This is entirely possible in principle. It would be a way to gain additional income on treasury shares, much as any holder of shares in a brokerage account can gain income by lending them if the broker allows.
Normally, treasury shares are something of an accounting cipher because they don't affect the number of outstanding shares or the value of the company. They typically become real only when the company sells them on the stock market (secondary offering). This could be done whether they were previously counted as treasury shares or whether they previously didn't exist at all.
Given that treasury shares are on the books, there doesn't seem to be any fundamental obstacle to lending them rather than selling them, although stock trading infrastructure might not readily support it (since they are not part of the public float). Rather than responding to the price of the stock, the company would be responding to the current borrow fee. If the stock is hard to borrow, this would be an opportunity to earn a yield by conjuring shares into existence.
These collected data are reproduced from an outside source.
(** * The in-browser voxel editor (EDITOR_SCRIPT): command history, selection,
      ray filtering, grid snapping and tool dispatch.

    The embedding follows the editor script of [src/services/gemini.ts]
    (the text after the second document separator, lines 784-1511).

    Conventions.
    - Every [THREE.Object3D] lives in a heap addressed by an object identity
      ([oid]); JavaScript [===] on objects is equality of identities.
    - JavaScript numbers are modelled as rationals ([Q]); [Math.round]
      is [floor (x + 1/2)].  Values produced by [Math.round] and [parseInt]
      are kept as integers ([Z]).  The product that the Pipette rounds is
      the Number product [js_mul], rounded to the nearest binary64 value;
      the sums and products of the hover computation are exact.
    - [Object3D.add], [Object3D.remove], [Array.prototype.slice] and
      [Array.prototype.find] are library operations; they are written out
      below with the behaviour of the library. *)

From Stdlib Require Import List ZArith QArith Qround Qabs Bool Lia String Arith.
From Stdlib Require DecimalString.
Import ListNotations.
Close Scope Q_scope.
Open Scope nat_scope.

(* ================================================================== *)
(** ** Numbers and transforms *)

Record Vector3 := mkVector3 { vx : Q; vy : Q; vz : Q }.
Record Quaternion := mkQuaternion { qx : Q; qy : Q; qz : Q; qw : Q }.

(** The [{ position, quaternion, scale }] snapshot used by [TransformCommand]
    and by [gizmoStart]. *)
Record TransformState := mkTransformState {
  position : Vector3;
  quaternion : Quaternion;
  scale : Vector3
}.

(** [Math.round]: nearest integer, halves towards plus infinity. *)
Definition Math_round (x : Q) : Z := Qfloor (x + (1 # 2))%Q.

Definition ofZ (n : Z) : Q := inject_Z n.

(** [2^e] for an integer exponent of either sign. *)
Definition pow2 (e : Z) : Q :=
  if (0 <=? e)%Z then inject_Z (2 ^ e) else (1 / inject_Z (2 ^ (- e)))%Q.

(** For a positive [x], the integer [k] with [2^k <= x < 2^(k+1)]. *)
Definition ilog2 (x : Q) : Z :=
  let k := (Z.log2 (Qnum x) - Z.log2 (Zpos (Qden x)))%Z in
  if Qle_bool (pow2 k) x then k else (k - 1)%Z.
Lemma seed_keys_kept books : forall g g',
  place_all g books = Ok g' -> incl (JsObject.keys g) (JsObject.keys g').
Proof.
  induction books as [|b rest IH]; simpl; intros g g'.
  - intros [= <-]. apply incl_refl.
  - destruct (place g b) as [g1|] eqn:P; simpl; [|discriminate].
    intros H. eapply incl_tran; [|eapply IH; eauto].
    unfold place in P.
    destruct (JsObject.own_get g (cat_of b)) as [items0|].
    + injection P as <-. apply own_set_keys_incl.
    + destruct (JsObject.inherited (cat_of b)); [discriminate|].
      injection P as <-. apply own_set_keys_incl.
Qed.

Lemma booksByCategory_exact books r :
  booksByCategory books = Ok r -> Exact r books.
Proof.
  intros H. destruct (booksByCategory_buckets _ H) as (g & Hg & _ & P).
  destruct (@place_all_exact books _ _ [] Hg seed_exact) as (Hnd & Hex & Hcov).
  simpl in Hex, Hcov. unfold Exact, JsObject.keys in *.
  split; [|split].
  - apply (Permutation_NoDup (Permutation_map fst (Permutation_sym P)) Hnd).
  - intros k items Hin. apply Hex.
    now apply (Permutation_in _ P).
  - intros b Hb.
    apply (Permutation_in _ (Permutation_map fst (Permutation_sym P))).
    now apply Hcov.
Qed.

Lemma exact_bucket r books k :
  Exact r books -> In k (JsObject.keys r) ->
  In (k, filter (of_category k) books) r.
Proof.
  intros (_ & Hex & _) Hk. unfold JsObject.keys in Hk.
  apply in_map_iff in Hk. destruct Hk as ([k' items] & E & Hin).
  simpl in E. subst k'. now rewrite <- (Hex _ _ Hin).
Qed.
(** * Network statistics of the verse cross-reference graph

    A shallow embedding of the [NetworkStats] module (degree centrality,
    sampled betweenness, breadth-first path search, clustering
    coefficient, hub scores, label propagation, graph-wide scalars and
    the result cache) and of the [DataLoader] module that builds the
    verse list, followed by the properties proved about them.

    Conventions of the embedding.
    - A JavaScript number is an extended rational ([Number]): finite
      values are exact rationals kept in lowest terms, next to [NaN],
      [Infinity] and [NegInfinity].  The counts and the quotients of two
      counts are kept exact; the hub score, a product of such quotients,
      is rounded to binary64 as the program rounds it ([round64]), since
      its ranking depends on the rounding.  The sign of zero is not
      represented.
    - A verse object is the record [Verse].  The layout coordinates [x]
      and [y], which [{...verse}] copies into every result object and
      which no function of the module reads, are left out; so is
      [exportStats], whose text serialises them.
    - [Map] objects that are only read with [get] are [gmap]s; maps that
      are iterated keep their insertion order in an association list.
    - The module-level [statsCache], the position in the stream of
      [Math.random()] values and the clock form the [World] that every
      public function threads.
    - A function is named as in the source.  A result object
      [{...verse, score}] is a record that holds the verse next to the
      added fields; where two objects of the source have a field of the
      same name, one of them is renamed.
    - [console.log] and the limits of an engine (stack depth, the number
      of arguments of a spread call, memory) are not represented. *)

From Stdlib Require Import QArith Qround Qreduction.
From stdpp Require Import gmap strings list fin_maps fin_sets sorting.
(** The body of the loop of line 247.  The inner loop runs at least once
    whenever it runs at all, so what its body may raise is raised here
    before the rows are made. *)
Definition rows_of_value (repo : Repository.t) (repo_name : string)
  (issue_data : value) : result (list RowV.t) :=
  linked_prs <- Py.get issue_data "linked_prs" (VList []) ;;
  linked_pr_count <- Py.len linked_prs ;;
  file_changes <- Py.get issue_data "file_changes" (VList []) ;;
  modified_files <- Py.join FILE_CHANGE_DELIMITER file_changes ;;
  accumulated <- Py.get issue_data "commit_messages" (VStr "") ;;
  commit_messages <- Py.lstrip COMMIT_MSG_DELIMITER accumulated ;;
  solvers <- Py.get issue_data "solvers" (VList []) ;;
  let solvers := if Py.truthy solvers then solvers else VList [VStr "unknown"] in
  number <- Py.get issue_data "issue_number" (VInt 0) ;;
  let issue_details := get_issue_details_value repo number in
  solver_list <- Py.iter solvers ;;
  issue_id <- Py.get issue_data "issue_number" (VStr "") ;;
  issue_title <- Py.get issue_data "title" (VStr "") ;;
  issue_state <- Py.get issue_data "state" (VStr "") ;;
  issue_created_at <- Py.get issue_data "created_at" (VStr "") ;;
  issue_closed_at <- Py.get issue_data "closed_at" (VStr "") ;;
  opened_by <- Py.get issue_data "opened_by" (VStr "") ;;
  labels <- Py.get issue_data "labels" (VList []) ;;
  issue_labels <- (if Py.truthy labels then Py.join ", " labels else Ok "") ;;
  Ok (map (fun solver =>
             {| RowV.repo_name := repo_name;
                RowV.contributor_id := solver;
                RowV.issue_id := issue_id;
                RowV.issue_title := issue_title;
                RowV.issue_body := IssueDetails.body issue_details;
                RowV.issue_comments := IssueDetails.comments issue_details;
                RowV.issue_state := issue_state;
                RowV.issue_created_at := issue_created_at;
                RowV.issue_closed_at := issue_closed_at;
                RowV.opened_by := opened_by;
                RowV.issue_labels := issue_labels;
                RowV.linked_pr_count := linked_pr_count;
                RowV.modified_source_files := modified_files;
                RowV.commit_messages := commit_messages |})
          solver_list).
It would temporarily increase the effective supply of stock and facilitate short selling, which the company might not like, but the yield might make it worthwhile, and there is no dilution. Dividends paid on the lent shares would be paid right back to the company as payments-in-lieu by the borrower.
As for ideas like the owners of lent shares voting to not have to return them to the company, such a measure would violate laws or by-laws on equitable treatment of shareholders (versus owners of ordinary non-lent shares). There cannot be only lent shares, because a company with zero outstanding shares doesn't exist.